Everyone has a comfort food or foods from their childhood. For you it might be Eggo Waffles…or sausage gravy…or chicken and dumplings…or circus peanuts. You know, I have it on good authority that if you eat too many circus peanuts when you’re little, that you might not be able to even look at them 30 years later. Or so I hear from OTHER PEOPLE. *Cough* Maybe that’s how I can cure all my children from wanting candy – let them eat it until they puke. Yep – good plan.
But anyway, for me that food is Pimento Cheese. And I’m not talking about the goop from the store labeled “pimento cheese.” Blech! No sir. I mean, my Mama’s Pimento cheese. There are tons of homemade pimento cheese recipes out there, but I’m here to tell you that THIS is the best one. I’ve already blessed you all with several of my awesome Mama’s recipes: Mama’s Sausage Macaroni or Mama’s Tomato Soup. Today we’re tackling her Pimento Cheese – because it’s my goal in life to feed the world!
This week as we are cooking through my stash, we come to Southern Living 1988. Ya know, I’ve realized that even though I really love these cookbooks, after looking at them for a few minutes, my eyes start to glaze over. Because all the recipes are so close together and the print is small…and there AREN’T ENOUGH PICTURES! So, when I got to the recipe for Pimento Cheese, I knew I would tackle it, and use my Mama’s recipe instead.
So, Chunky Pimento Cheese. I’m sorry, but I hate foods labeled as “chunky.” It makes me think of two things:
1. Chunky = old = think clabbered milk that plops when you pour it. Now, does that sound appetizing to name a food? (This does not apply to my awesome Chunky Apple Bread.)
2. Chunky = fat = if you eat this, you’re gonna be chunky and jiggle when you walk.

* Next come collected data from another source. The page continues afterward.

Lemma flow_levels_reverse_undo_forward_witness :
  exists y l1 g' x' l',
    _Glow_forward identity_logabsdet identity_inverse no_batchnorm_forward
      (fst (_Glow_new zero_draw identity_Q no_batchnorm_new 4 1 2 1
              (mkParams false) 0))
      (full [1; 4; 2 ^ 2 * 1; 2 ^ 2 * 1] 3) (Some (zeros [1])) false
    = Ok (y, l1, g') /\
    _Glow_forward identity_logabsdet identity_inverse no_batchnorm_forward
      g' y l1 true = Ok (x', l', g') /\
    shape y = [1; 4 ^ 2 * 4; 1; 1] /\
    teq x' (full [1; 4; 2 ^ 2 * 1; 2 ^ 2 * 1] 3) /\
    acc_eq l' (Some (zeros [1])).
Proof.
  apply (flow_levels_reverse_undo_forward identity_logabsdet identity_inverse
           unit no_batchnorm_forward
           (fst (_Glow_new zero_draw identity_Q no_batchnorm_new 4 1 2 1
                   (mkParams false) 0))
           (full [1; 4; 2 ^ 2 * 1; 2 ^ 2 * 1] 3) (Some (zeros [1]))
           2 4 1 1 1 1).
  - exact (proj2 (_Glow_new_ready identity_inverse zero_draw identity_Q unit
                    no_batchnorm_new 1 1 (mkParams false) eq_refl
                    identity_inverts_initial_weights 2 4 0)).
  - exact (proj1 (_Glow_new_ready identity_inverse zero_draw identity_Q unit
                    no_batchnorm_new 1 1 (mkParams false) eq_refl
                    identity_inverts_initial_weights 2 4 0)).
  - reflexivity.
  - lia.
  - lia.
  - lia.
  - reflexivity.
  - intros t E. inversion E. reflexivity.
Defined.

Lemma half_in_logit_domain (s : list nat) :
  in_logit_domain LogitTransform_new (full s (1 / 2)).
Proof.
  intros idx _. cbn [LogitTransform_new lt_alpha full get]. lra.
Qed.

Lemma Glow_new_is_ready_witness :
  _Glow_ready identity_inverse
    (glow_flows (fst (Glow_new zero_draw identity_Q no_batchnorm_new 1 16 4 5
                        (mkParams false) 0)))
    (4 * 1) 16 /\
  _Glow_depth
    (glow_flows (fst (Glow_new zero_draw identity_Q no_batchnorm_new 1 16 4 5
                        (mkParams false) 0)))
  = num_built_levels 4 /\
  glow_init (fst (Glow_new zero_draw identity_Q no_batchnorm_new 1 16 4 5
                    (mkParams false) 0))
  = LogitTransform_new.
Proof.
  apply (Glow_new_is_ready identity_inverse zero_draw identity_Q unit
           no_batchnorm_new 1 16 4 5 0 (mkParams false)).
  - reflexivity.
  - exact identity_inverts_initial_weights.
Defined.

Lemma Glow_reverse_undoes_forward_witness :
  exists z g' x',
    Glow_forward identity_logabsdet identity_inverse no_batchnorm_forward
      (fst (Glow_new zero_draw identity_Q no_batchnorm_new 1 1 1 1
              (mkParams false) 0))
      (full [2; 1; 2 ^ 2 * 1; 2 ^ 2 * 1] (1 / 2)) None false
    = Ok (z, None, g') /\
    Glow_forward identity_logabsdet identity_inverse no_batchnorm_forward
      g' z None true = Ok (x', None, g') /\
    shape z = [2; 4 ^ 2 * 1; 1; 1] /\
    teq x' (full [2; 1; 2 ^ 2 * 1; 2 ^ 2 * 1] (1 / 2)).
Proof.
  pose proof (_Glow_new_ready identity_inverse zero_draw identity_Q unit
                no_batchnorm_new 1 1 (mkParams false) eq_refl
                identity_inverts_initial_weights 1 (1 * 4) 0) as [Hr Hd].
  apply (Glow_reverse_undoes_forward identity_logabsdet identity_inverse
           unit no_batchnorm_forward
           (fst (Glow_new zero_draw identity_Q no_batchnorm_new 1 1 1 1
                   (mkParams false) 0))
           (full [2; 1; 2 ^ 2 * 1; 2 ^ 2 * 1] (1 / 2)) 1 1 1 2 1 1).
  - exact Hd.
  - exact Hr.
  - cbn. lra.
  - lia.
  - lia.
  - lia.
  - reflexivity.
  - apply half_in_logit_domain.
Defined.

Lemma LogitTransform_inverse_undoes_forward_witness :
  exists y x',
    LogitTransform_forward LogitTransform_new (full [1; 1; 2; 2] (1 / 2))
      None false = Ok (y, None) /\
    LogitTransform_forward LogitTransform_new y None true = Ok (x', None) /\
    shape y = [1; 1; 2; 2] /\
    teq x' (full [1; 1; 2; 2] (1 / 2)).
Proof.
  apply (LogitTransform_inverse_undoes_forward LogitTransform_new
           (full [1; 1; 2; 2] (1 / 2))).
  - cbn. lra.
  - apply half_in_logit_domain.
Defined.


Lemma unsqueeze_squeeze_exact_witness :
  exists y x',
    squeeze (mkT [1; 4 * 1; 1; 1] (fun idx => idx)) true = Ok y /\
    shape y = [1; 1; 1 * 2; 1 * 2] /\
    squeeze y false = Ok x' /\
    teq x' (mkT [1; 4 * 1; 1; 1] (fun idx => idx)).
Proof.
  exact (unsqueeze_squeeze_exact (list nat)
           (mkT [1; 4 * 1; 1; 1] (fun idx => idx)) 1 1 1 1 eq_refl).
Defined.


(** ** The acceptance probability at concrete inputs *)

Lemma exp_default_eps : (exp (eps_drs default_args) < 3)%R.
Proof.
  cbn [default_args eps_drs].
  apply (Rlt_le_trans _ (exp 1)); [apply exp_increasing; lra|].
  apply exp_le_3.
Qed.

Lemma drs_regimes_witness :
  (exists p,
      drs (Fin 1) (Fin 10) default_args = Fin p /\ (0 <= p <= 1)%R) /\
  drs (Fin 10) (Fin 10) default_args = NaN.
Proof.
  assert (H1 : (0 < 1)%R) by lra.
  assert (H2 : (0 < 10)%R) by lra.
  split.
  - destruct (proj1 (drs_regimes 1 10 default_args H1 H2))
      as (p & E & B & _).
    + pose proof exp_default_eps. lra.
    + exists p. split; assumption.
  - apply (proj2 (proj2 (drs_regimes 10 10 default_args H2 H2))).
    + exact default_eps_above_spacing.
    + lra.
Defined.

Lemma accepted_proposal_keeps_maximum_witness :
  Fin 10 = Fin 10 /\ (0 < 1 < 10)%R.
Proof.
  apply (accepted_proposal_keeps_maximum 10 1 0 default_args (Fin 10)).
  - exact default_eps_above_spacing.
  - lra.
  - lra.
  - lra.
  - unfold proposal.
    assert (E : xmax (Fin 1) (Fin 10) = Fin 10).
    { unfold xmax, xlt. destruct (Rlt_dec 1 10); [reflexivity|lra]. }
    rewrite E. rewrite drs_interior.
    + cbn [xlt].
      destruct (Rlt_dec 0 _) as [_|N]; [reflexivity|].
      exfalso. apply N. apply sigmoid_bounds.
    + lra.
    + pose proof exp_default_eps. lra.
Defined.



Lemma accept_loop_invariant_witness :
  exists m',
    Fin 20 = Fin m' /\ (10 <= m')%R /\
    forall q, Some (Fin 1) = Some q ->
      exists pq, q = Fin pq /\ In pq (map fst [(20, 0); (1, 0)]%R) /\
                 (0 < pq < m')%R.
Proof.
  pose proof exp_default_eps as B.
  apply (accept_loop_invariant [(20, 0); (1, 0)]%R default_args).
  - exact default_eps_above_spacing.
  - intros d [<-|[<-|[]]]; cbn [fst snd]; lra.
  - lra.
  - cbn [map accept_loop fst snd]. unfold proposal.
    rewrite (xmax_fin 20 10).
    destruct (Rlt_dec 20 10) as [F|_]; [lra|].
    rewrite drs_at_max by (cbn; lra). cbn [xlt].
    rewrite (xmax_fin 1 20).
    destruct (Rlt_dec 1 20) as [_|F]; [|lra].
    rewrite drs_interior by lra. cbn [xlt].
    destruct (Rlt_dec 0 _) as [_|N]; [reflexivity|].
    exfalso. apply N. apply sigmoid_bounds.
Defined.


(** ** [utils.py] and [train.py] at concrete inputs *)

Lemma AddNoise_keeps_logit_defined_witness :
  exists y,
    AddNoise_forward (fun _ => 1 / 2)%R (full [1; 1; 2; 2] 1) = Ok y /\
    shape y = [1; 1; 2; 2] /\
    in_logit_domain LogitTransform_new y.
Proof.
  destruct (proj1 (AddNoise_keeps_logit_defined (fun _ => 1 / 2)%R
                     (full [1; 1; 2; 2] 1)
                     ltac:(intros idx _; cbn [full get]; lra)
                     ltac:(intros idx; lra)))
    as (y & E & S & _ & D).
  exists y. split; [exact E|]. split; [exact S|exact D].
Defined.

Lemma NLLLoss_bpd_is_scaled_nll_witness :
  exists nll bpd,
    NLLLoss_forward NLLLoss_new (zeros [2; 1; 1; 1]) (zeros [2]) = Ok (nll, bpd) /\
    get bpd [] = (get nll [] / (ln 2 * INR (numel [1; 1; 1]%nat)))%R.
Proof.
  destruct (NLLLoss_bpd_is_scaled_nll NLLLoss_new (zeros [2; 1; 1; 1])
              (zeros [2]) 2 1 1 1 eq_refl eq_refl
              ltac:(lia) ltac:(lia) ltac:(lia) ltac:(lia))
    as (nll & bpd & E & _ & _ & _ & B).
  exists nll, bpd. split; assumption.
Defined.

Yep – totally a recipe I want to try. Bring on the thunder thighs, y’all! Wahoo!!!!
So, therefore I shall rid the world of all recipes labeled “chunky.” Except Chunky Apple Bread.
Now, let’s be up front and honest here. My Mama’s Pimento Cheese uses Velveeta. In the South, Velveeta is a commonplace item – especially at church potlucks covering every vegetable imaginable. While the thought of Velveeta kinda freaks me out (room temperature cheese that never goes bad?!) and when you smack it, it kinds wobbles like jello – it was a “food” that I was familiar with before going Whole Foods. And yes, I realize that it’s weird that I might want to smack a piece of cheese.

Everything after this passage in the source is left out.